Record extracts:
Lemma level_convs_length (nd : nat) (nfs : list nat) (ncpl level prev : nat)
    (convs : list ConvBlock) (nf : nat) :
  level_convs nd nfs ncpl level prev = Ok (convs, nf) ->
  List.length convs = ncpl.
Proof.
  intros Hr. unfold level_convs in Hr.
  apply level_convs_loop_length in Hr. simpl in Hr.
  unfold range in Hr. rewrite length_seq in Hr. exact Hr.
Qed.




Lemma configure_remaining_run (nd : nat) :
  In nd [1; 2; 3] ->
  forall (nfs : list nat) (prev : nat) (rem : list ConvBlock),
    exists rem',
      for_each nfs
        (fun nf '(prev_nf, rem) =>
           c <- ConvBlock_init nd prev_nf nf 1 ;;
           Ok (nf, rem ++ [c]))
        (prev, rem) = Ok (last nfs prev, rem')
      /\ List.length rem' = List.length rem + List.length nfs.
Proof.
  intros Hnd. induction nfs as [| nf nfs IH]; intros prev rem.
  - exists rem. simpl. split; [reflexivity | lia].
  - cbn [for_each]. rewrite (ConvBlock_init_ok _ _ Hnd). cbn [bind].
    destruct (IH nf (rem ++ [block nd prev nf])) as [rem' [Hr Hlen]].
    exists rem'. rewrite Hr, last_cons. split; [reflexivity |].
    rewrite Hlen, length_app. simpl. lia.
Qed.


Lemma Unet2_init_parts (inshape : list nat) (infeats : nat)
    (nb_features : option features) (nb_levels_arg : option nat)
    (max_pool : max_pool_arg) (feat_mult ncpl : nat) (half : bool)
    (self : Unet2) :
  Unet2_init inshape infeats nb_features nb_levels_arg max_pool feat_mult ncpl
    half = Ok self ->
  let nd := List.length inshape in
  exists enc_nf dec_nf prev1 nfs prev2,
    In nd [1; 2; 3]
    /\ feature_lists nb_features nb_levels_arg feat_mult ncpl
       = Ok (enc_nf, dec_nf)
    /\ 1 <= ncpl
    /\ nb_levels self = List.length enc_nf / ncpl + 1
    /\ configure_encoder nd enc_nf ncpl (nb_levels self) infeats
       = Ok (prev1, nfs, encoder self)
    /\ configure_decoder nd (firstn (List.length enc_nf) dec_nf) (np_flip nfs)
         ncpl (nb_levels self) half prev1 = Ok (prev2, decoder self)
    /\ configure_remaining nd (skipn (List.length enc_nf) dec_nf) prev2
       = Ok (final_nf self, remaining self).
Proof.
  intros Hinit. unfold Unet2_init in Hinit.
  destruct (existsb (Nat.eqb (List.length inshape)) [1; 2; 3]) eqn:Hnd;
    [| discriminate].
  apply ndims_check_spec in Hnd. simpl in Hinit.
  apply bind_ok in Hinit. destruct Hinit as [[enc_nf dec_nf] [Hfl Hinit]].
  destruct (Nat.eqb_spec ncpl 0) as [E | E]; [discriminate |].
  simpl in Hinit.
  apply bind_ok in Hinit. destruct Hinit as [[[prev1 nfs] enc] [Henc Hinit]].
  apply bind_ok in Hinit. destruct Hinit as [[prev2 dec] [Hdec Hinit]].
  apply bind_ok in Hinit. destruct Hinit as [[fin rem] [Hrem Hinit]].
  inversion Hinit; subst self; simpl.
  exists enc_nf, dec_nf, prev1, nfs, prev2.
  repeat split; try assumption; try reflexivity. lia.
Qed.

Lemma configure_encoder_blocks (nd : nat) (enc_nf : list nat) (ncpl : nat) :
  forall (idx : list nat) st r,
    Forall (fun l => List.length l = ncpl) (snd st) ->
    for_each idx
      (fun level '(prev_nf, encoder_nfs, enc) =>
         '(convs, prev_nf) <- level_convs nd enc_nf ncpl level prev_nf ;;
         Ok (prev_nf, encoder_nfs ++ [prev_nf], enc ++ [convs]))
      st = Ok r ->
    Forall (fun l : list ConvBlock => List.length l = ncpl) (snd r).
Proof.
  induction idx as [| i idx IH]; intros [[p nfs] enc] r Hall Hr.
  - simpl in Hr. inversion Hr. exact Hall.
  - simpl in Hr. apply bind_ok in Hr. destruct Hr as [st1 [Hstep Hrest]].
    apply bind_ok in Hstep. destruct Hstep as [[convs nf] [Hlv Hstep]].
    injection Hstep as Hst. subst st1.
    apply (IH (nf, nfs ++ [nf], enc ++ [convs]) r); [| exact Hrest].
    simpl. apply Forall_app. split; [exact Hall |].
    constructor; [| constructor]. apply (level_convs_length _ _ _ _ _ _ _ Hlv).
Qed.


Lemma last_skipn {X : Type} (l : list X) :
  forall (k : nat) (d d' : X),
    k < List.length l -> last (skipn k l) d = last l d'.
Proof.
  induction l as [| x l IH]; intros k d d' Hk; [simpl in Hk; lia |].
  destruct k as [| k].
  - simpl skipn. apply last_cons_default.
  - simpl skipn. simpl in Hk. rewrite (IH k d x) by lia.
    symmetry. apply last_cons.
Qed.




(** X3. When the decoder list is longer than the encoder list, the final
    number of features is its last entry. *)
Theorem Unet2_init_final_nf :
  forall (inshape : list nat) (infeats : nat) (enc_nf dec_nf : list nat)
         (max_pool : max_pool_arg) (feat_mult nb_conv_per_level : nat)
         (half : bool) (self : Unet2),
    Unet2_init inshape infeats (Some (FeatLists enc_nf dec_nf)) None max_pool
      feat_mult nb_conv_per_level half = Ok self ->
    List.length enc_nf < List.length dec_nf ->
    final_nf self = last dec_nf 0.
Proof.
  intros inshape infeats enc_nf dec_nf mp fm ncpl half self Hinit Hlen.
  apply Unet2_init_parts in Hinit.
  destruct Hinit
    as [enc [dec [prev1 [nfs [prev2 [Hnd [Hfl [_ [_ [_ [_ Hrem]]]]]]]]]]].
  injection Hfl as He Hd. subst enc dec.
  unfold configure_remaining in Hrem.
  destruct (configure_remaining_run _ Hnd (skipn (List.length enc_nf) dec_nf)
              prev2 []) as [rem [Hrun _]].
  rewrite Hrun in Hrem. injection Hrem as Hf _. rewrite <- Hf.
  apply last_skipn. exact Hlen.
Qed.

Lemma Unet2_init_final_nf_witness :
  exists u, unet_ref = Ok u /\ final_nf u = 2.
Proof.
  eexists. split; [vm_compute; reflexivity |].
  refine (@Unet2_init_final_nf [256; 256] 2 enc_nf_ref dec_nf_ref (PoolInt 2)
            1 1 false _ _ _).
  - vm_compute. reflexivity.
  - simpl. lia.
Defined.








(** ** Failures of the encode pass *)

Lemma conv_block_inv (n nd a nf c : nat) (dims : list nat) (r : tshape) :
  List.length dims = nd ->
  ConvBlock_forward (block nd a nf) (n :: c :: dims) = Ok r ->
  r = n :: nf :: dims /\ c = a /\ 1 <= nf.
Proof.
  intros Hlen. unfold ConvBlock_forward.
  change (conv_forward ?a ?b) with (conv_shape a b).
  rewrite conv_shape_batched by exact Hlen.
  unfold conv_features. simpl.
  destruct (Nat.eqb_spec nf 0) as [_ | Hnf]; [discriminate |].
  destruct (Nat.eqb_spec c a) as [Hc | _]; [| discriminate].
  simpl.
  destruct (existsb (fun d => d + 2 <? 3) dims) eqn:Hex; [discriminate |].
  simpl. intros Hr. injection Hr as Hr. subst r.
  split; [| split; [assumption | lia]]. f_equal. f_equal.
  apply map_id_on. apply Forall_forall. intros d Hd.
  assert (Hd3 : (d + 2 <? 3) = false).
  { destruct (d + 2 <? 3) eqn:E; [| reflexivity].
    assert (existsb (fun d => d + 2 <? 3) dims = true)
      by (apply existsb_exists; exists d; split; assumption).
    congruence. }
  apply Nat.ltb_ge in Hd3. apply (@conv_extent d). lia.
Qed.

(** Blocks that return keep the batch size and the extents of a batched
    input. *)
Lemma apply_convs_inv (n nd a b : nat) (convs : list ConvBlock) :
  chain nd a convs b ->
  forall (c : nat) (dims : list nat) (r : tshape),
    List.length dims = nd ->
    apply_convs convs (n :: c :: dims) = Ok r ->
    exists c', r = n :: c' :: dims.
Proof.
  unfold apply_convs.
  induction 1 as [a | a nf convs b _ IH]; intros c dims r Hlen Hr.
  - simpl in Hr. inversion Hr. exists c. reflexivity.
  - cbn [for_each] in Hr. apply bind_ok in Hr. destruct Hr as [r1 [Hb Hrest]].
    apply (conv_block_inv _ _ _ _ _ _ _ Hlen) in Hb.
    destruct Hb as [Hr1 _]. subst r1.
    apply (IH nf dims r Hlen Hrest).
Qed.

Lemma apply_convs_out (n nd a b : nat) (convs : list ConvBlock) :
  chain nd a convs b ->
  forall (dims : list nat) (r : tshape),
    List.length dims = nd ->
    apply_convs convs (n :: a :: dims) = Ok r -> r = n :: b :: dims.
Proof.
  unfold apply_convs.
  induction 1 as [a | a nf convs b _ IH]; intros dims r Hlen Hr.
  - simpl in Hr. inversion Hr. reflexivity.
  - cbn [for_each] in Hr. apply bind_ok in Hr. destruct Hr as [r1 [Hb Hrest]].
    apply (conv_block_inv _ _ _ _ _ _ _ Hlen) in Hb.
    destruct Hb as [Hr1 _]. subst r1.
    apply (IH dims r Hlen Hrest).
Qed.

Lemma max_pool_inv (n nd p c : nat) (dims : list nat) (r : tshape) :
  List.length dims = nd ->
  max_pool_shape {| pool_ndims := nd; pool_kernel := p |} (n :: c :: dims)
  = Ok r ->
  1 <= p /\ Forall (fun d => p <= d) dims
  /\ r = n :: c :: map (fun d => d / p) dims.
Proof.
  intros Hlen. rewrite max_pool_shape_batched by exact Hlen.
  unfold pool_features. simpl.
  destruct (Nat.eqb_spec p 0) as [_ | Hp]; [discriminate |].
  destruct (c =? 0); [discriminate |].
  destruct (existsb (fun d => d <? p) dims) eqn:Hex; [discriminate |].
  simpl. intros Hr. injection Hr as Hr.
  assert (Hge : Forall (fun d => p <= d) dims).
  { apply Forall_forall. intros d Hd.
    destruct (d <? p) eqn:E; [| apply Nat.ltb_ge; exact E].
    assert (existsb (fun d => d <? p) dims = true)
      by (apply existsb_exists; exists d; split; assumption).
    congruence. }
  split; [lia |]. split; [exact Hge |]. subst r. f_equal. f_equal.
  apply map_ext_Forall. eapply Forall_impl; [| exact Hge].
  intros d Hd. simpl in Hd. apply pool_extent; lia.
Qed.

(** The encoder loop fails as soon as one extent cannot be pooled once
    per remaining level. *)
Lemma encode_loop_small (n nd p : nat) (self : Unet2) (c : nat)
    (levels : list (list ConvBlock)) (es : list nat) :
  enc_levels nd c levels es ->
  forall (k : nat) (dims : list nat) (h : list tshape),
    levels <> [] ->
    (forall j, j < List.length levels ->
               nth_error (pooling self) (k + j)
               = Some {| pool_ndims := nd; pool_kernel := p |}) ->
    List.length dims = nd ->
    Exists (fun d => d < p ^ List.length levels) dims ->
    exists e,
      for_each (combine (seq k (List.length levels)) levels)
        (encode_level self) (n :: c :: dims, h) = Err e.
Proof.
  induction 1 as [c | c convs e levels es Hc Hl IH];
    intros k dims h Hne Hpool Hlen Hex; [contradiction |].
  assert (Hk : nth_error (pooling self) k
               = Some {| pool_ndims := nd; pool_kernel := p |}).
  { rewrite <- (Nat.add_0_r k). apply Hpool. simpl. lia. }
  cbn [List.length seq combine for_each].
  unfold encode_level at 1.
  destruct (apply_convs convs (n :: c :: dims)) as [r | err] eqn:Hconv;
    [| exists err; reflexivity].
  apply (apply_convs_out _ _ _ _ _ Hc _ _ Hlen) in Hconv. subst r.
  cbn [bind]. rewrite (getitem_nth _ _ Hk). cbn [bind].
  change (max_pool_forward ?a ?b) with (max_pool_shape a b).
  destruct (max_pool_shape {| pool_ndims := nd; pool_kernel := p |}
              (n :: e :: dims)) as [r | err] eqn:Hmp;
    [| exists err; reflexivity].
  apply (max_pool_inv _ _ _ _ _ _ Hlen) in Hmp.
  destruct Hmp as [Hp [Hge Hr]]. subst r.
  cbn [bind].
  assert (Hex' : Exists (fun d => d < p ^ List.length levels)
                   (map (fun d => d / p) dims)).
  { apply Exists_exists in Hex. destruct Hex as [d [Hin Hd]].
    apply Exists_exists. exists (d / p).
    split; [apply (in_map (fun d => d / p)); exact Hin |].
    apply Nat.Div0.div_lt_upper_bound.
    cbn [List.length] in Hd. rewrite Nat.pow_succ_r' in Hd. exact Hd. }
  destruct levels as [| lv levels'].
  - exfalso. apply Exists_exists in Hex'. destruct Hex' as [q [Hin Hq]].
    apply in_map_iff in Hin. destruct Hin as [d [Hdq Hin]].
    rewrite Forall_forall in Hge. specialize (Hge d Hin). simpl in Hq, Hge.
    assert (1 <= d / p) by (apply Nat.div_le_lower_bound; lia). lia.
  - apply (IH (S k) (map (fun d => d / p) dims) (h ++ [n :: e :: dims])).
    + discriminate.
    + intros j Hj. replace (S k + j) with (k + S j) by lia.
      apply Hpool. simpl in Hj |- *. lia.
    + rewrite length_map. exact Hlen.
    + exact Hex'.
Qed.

* * *

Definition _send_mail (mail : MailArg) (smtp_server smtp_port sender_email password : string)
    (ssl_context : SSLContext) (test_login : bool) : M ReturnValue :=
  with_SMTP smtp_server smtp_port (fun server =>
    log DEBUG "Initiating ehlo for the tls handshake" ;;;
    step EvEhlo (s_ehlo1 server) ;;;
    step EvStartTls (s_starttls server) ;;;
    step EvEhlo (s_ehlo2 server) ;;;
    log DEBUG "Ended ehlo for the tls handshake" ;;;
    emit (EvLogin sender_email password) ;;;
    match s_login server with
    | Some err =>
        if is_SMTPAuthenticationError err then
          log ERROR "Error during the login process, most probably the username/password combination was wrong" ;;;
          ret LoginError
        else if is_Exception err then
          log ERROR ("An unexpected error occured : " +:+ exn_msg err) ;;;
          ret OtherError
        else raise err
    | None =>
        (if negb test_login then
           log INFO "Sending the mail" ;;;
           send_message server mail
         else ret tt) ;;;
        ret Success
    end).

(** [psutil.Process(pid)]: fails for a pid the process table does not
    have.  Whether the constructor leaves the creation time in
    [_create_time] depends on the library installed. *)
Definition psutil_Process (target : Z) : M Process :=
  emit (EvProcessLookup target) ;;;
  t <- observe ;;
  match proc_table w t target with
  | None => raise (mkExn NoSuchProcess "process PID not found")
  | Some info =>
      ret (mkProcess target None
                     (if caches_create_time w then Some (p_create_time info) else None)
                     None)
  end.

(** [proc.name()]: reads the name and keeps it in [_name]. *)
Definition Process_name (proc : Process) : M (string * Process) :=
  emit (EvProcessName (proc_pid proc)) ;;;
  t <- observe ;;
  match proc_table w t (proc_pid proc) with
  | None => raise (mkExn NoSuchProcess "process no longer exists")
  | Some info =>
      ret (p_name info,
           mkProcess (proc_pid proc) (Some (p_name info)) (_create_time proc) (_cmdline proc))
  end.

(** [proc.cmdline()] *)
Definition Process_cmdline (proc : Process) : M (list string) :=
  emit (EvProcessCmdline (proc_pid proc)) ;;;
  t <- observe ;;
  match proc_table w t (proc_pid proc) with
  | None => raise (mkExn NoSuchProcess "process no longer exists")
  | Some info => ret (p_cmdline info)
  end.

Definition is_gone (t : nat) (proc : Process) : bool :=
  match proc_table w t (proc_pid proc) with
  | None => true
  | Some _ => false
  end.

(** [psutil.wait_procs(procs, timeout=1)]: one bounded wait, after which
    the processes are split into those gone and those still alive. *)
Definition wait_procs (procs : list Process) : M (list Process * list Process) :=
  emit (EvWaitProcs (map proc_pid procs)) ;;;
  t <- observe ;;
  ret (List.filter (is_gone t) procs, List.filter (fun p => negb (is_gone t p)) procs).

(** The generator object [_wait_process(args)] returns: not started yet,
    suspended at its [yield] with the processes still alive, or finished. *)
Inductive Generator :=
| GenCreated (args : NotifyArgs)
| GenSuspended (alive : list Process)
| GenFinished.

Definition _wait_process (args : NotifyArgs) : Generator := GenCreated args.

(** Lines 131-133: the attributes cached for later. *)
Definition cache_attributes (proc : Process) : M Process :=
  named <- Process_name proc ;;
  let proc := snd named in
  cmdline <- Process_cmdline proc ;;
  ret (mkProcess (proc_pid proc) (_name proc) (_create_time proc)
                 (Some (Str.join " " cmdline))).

Exercise:
Repeat, word for word, the lines above between the line holding "destruct Hmp as [Hp [Hge Hr]]. subst r." and the line holding "assert (1 <= d", inclusive; omit everything else.

Task result:
  destruct Hmp as [Hp [Hge Hr]]. subst r.
  cbn [bind].
  assert (Hex' : Exists (fun d => d < p ^ List.length levels)
                   (map (fun d => d / p) dims)).
  { apply Exists_exists in Hex. destruct Hex as [d [Hin Hd]].
    apply Exists_exists. exists (d / p).
    split; [apply (in_map (fun d => d / p)); exact Hin |].
    apply Nat.Div0.div_lt_upper_bound.
    cbn [List.length] in Hd. rewrite Nat.pow_succ_r' in Hd. exact Hd. }
  destruct levels as [| lv levels'].
  - exfalso. apply Exists_exists in Hex'. destruct Hex' as [q [Hin Hq]].
    apply in_map_iff in Hin. destruct Hin as [d [Hdq Hin]].
    rewrite Forall_forall in Hge. specialize (Hge d Hin). simpl in Hq, Hge.
    assert (1 <= d / p) by (apply Nat.div_le_lower_bound; lia). lia.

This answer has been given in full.